(** ** Rendering *)

Definition check_card (n : nat) (idx : nat) (c : CheckItem) : node Action :=
  Card.Card "" None false [("padding", Some "14"); ("background", Some "var(--bg-input)")]
    [el "div" [("className", "grid grid-2")]
       [FormField.FormField [Text "Check ID"] [("marginBottom", Some "0")]
          [FormField.Input c.(ci_id) "pod-health" false (UpdateCheck idx FId)];
        el "div" [("className", "flex gap-2 items-end")]
          [FormField.FormField
             [Text "Severity ";
              HelpTooltip.tip ("Importance level of this check. Used for alert escalation."
                +:+ newline +:+ "• info: informational" +:+ newline
                +:+ "• warning: needs attention" +:+ newline +:+ "• critical: urgent")]
             [("marginBottom", Some "0"); ("flex", Some "1")]
             [FormField.Select c.(ci_severity)
                [("info", "Info"); ("warning", "Warning"); ("critical", "Critical")]
                (UpdateCheck idx FSeverity)];
           Button.Button Button.Vghost Button.Sm Null (bool_decide (n <= 1)%nat)
             [("color", Some "var(--danger)"); ("marginBottom", Some "0")]
             (RemoveCheck idx) [el "svg" [("icon", "IconTrash")] []]]];
     FormField.FormField
       [Text "Description ";
        HelpTooltip.tip "Describe what to verify in plain language. The LLM reads this text and inspects the cluster accordingly. No need to structure it — just write naturally."]
       [("marginBottom", Some "0")]
       [FormField.TextArea c.(ci_description)
          "Verify that all pods in the default namespace are running and not in CrashLoopBackOff..."
          (UpdateCheck idx FDescription)]].

Definition body (w : World) : list (node Action) :=
  let f := w.(form) in
  [el "div" [("className", "grid grid-2")]
     [FormField.FormField [Text "Name"] []
        [FormField.Input f.(f_name) "my-policy" isEdit SetName];
      FormField.FormField
        [Text "Namespace ";
         HelpTooltip.tip "The Kubernetes namespace where this Policy CRD will be created. Leave empty to use the namespace where DTM is deployed."]
        [] [node_map NsBox (Combobox.render (ns_props f) w.(nsBox))]];
   el "div" [("className", "grid grid-3")]
     [FormField.FormField [Text "LLM Provider"] []
        [FormField.Select f.(f_provider)
           [("claude", "Claude"); ("gemini", "Gemini"); ("openai", "OpenAI")] SetProvider];
      FormField.FormField [Text "Model (optional)"] []
        [FormField.Input f.(f_model) "claude-haiku-4-5-20251001" false SetModel];
      FormField.FormField
        [Text "Secret Name ";
         HelpTooltip.tip "Name of the Kubernetes Secret containing the LLM API key. Must be in the same namespace as the Policy."]
        [] [FormField.Input f.(secretName) "" false SetSecretName]];
   el "div" [("className", "grid grid-2")]
     [FormField.FormField
        [Text "Full Scan Schedule ";
         HelpTooltip.tip "Cron schedule for running all checks.\ne.g. 0 */6 * * * (every 6 hours)"]
        [] [FormField.Input f.(f_fullScan) "0 */6 * * *" false SetFullScan];
      FormField.FormField
        [Text "Failed Rescan Schedule ";
         HelpTooltip.tip "Cron schedule for re-checking only failed items. A shorter interval helps detect recovery faster."]
        [] [FormField.Input f.(f_failedRescan) "*/30 * * * *" false SetFailedRescan]];
   FormField.FormField
     [Text "Target Namespaces ";
      HelpTooltip.tip "Namespaces the LLM will inspect. Leave empty to scan all accessible namespaces."]
     [] [node_map TargetBox (Combobox.render (target_props f) w.(targetBox))];
   el "div" []
     [el "div" [("className", "flex items-center justify-between mb-4")]
        [el "label" [] [Text "Checks ("; Text (show_Z (Z.of_nat (length f.(f_checks)))); Text ")"];
         Button.Button Button.Vsecondary Button.Sm (el "svg" [("icon", "IconPlus")] []) false []
           AddCheck [Text "Add Check"]];
      el "div" [("className", "flex flex-col gap-3")]
        (imap (check_card (length f.(f_checks))) f.(f_checks))];
   el "div" []
     [Button.Button Button.Vghost Button.Sm Null false
        [("fontSize", Some "12"); ("color", Some "var(--text-tertiary)");
         ("padding", Some "4px 0")]
        TogglePreview
        [Text (if f.(showPreview) then "▲ Hide YAML Preview" else "▼ Preview YAML")];
      when f.(showPreview) (el "pre" [] [Text (yaml_dump (buildCR defaultNs f))])];
   match w.(mutation) with
   | Failed message => el "div" [] [Text "Error: "; Text message]
   | _ => Null
   end;
   el "div" [("className", "flex justify-between")]
     [Button.Button Button.Vsecondary Button.Md Null false [] Close [Text "Cancel"];
      Button.Button Button.Vprimary Button.Md Null
        (isPending w.(mutation) || negb (truthy (trim f.(f_name)))) [] Submit
        [Text (if isPending w.(mutation) then (if isEdit then "Saving..." else "Creating...")
               else (if isEdit then "Save Changes" else "Create Policy"))]]].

━━━

◆ The task: The full listing has to be duplicated exactly.

◆ Written reply:
(** ** Rendering *)

Definition check_card (n : nat) (idx : nat) (c : CheckItem) : node Action :=
  Card.Card "" None false [("padding", Some "14"); ("background", Some "var(--bg-input)")]
    [el "div" [("className", "grid grid-2")]
       [FormField.FormField [Text "Check ID"] [("marginBottom", Some "0")]
          [FormField.Input c.(ci_id) "pod-health" false (UpdateCheck idx FId)];
        el "div" [("className", "flex gap-2 items-end")]
          [FormField.FormField
             [Text "Severity ";
              HelpTooltip.tip ("Importance level of this check. Used for alert escalation."
                +:+ newline +:+ "• info: informational" +:+ newline
                +:+ "• warning: needs attention" +:+ newline +:+ "• critical: urgent")]
             [("marginBottom", Some "0"); ("flex", Some "1")]
             [FormField.Select c.(ci_severity)
                [("info", "Info"); ("warning", "Warning"); ("critical", "Critical")]
                (UpdateCheck idx FSeverity)];
           Button.Button Button.Vghost Button.Sm Null (bool_decide (n <= 1)%nat)
             [("color", Some "var(--danger)"); ("marginBottom", Some "0")]
             (RemoveCheck idx) [el "svg" [("icon", "IconTrash")] []]]];
     FormField.FormField
       [Text "Description ";
        HelpTooltip.tip "Describe what to verify in plain language. The LLM reads this text and inspects the cluster accordingly. No need to structure it — just write naturally."]
       [("marginBottom", Some "0")]
       [FormField.TextArea c.(ci_description)
          "Verify that all pods in the default namespace are running and not in CrashLoopBackOff..."
          (UpdateCheck idx FDescription)]].

Definition body (w : World) : list (node Action) :=
  let f := w.(form) in
  [el "div" [("className", "grid grid-2")]
     [FormField.FormField [Text "Name"] []
        [FormField.Input f.(f_name) "my-policy" isEdit SetName];
      FormField.FormField
        [Text "Namespace ";
         HelpTooltip.tip "The Kubernetes namespace where this Policy CRD will be created. Leave empty to use the namespace where DTM is deployed."]
        [] [node_map NsBox (Combobox.render (ns_props f) w.(nsBox))]];
   el "div" [("className", "grid grid-3")]
     [FormField.FormField [Text "LLM Provider"] []
        [FormField.Select f.(f_provider)
           [("claude", "Claude"); ("gemini", "Gemini"); ("openai", "OpenAI")] SetProvider];
      FormField.FormField [Text "Model (optional)"] []
        [FormField.Input f.(f_model) "claude-haiku-4-5-20251001" false SetModel];
      FormField.FormField
        [Text "Secret Name ";
         HelpTooltip.tip "Name of the Kubernetes Secret containing the LLM API key. Must be in the same namespace as the Policy."]
        [] [FormField.Input f.(secretName) "" false SetSecretName]];
   el "div" [("className", "grid grid-2")]
     [FormField.FormField
        [Text "Full Scan Schedule ";
         HelpTooltip.tip "Cron schedule for running all checks.\ne.g. 0 */6 * * * (every 6 hours)"]
        [] [FormField.Input f.(f_fullScan) "0 */6 * * *" false SetFullScan];
      FormField.FormField
        [Text "Failed Rescan Schedule ";
         HelpTooltip.tip "Cron schedule for re-checking only failed items. A shorter interval helps detect recovery faster."]
        [] [FormField.Input f.(f_failedRescan) "*/30 * * * *" false SetFailedRescan]];
   FormField.FormField
     [Text "Target Namespaces ";
      HelpTooltip.tip "Namespaces the LLM will inspect. Leave empty to scan all accessible namespaces."]
     [] [node_map TargetBox (Combobox.render (target_props f) w.(targetBox))];
   el "div" []
     [el "div" [("className", "flex items-center justify-between mb-4")]
        [el "label" [] [Text "Checks ("; Text (show_Z (Z.of_nat (length f.(f_checks)))); Text ")"];
         Button.Button Button.Vsecondary Button.Sm (el "svg" [("icon", "IconPlus")] []) false []
           AddCheck [Text "Add Check"]];
      el "div" [("className", "flex flex-col gap-3")]
        (imap (check_card (length f.(f_checks))) f.(f_checks))];
   el "div" []
     [Button.Button Button.Vghost Button.Sm Null false
        [("fontSize", Some "12"); ("color", Some "var(--text-tertiary)");
         ("padding", Some "4px 0")]
        TogglePreview
        [Text (if f.(showPreview) then "▲ Hide YAML Preview" else "▼ Preview YAML")];
      when f.(showPreview) (el "pre" [] [Text (yaml_dump (buildCR defaultNs f))])];
   match w.(mutation) with
   | Failed message => el "div" [] [Text "Error: "; Text message]
   | _ => Null
   end;
   el "div" [("className", "flex justify-between")]
     [Button.Button Button.Vsecondary Button.Md Null false [] Close [Text "Cancel"];
      Button.Button Button.Vprimary Button.Md Null
        (isPending w.(mutation) || negb (truthy (trim f.(f_name)))) [] Submit
        [Text (if isPending w.(mutation) then (if isEdit then "Saving..." else "Creating...")
               else (if isEdit then "Save Changes" else "Create Policy"))]]].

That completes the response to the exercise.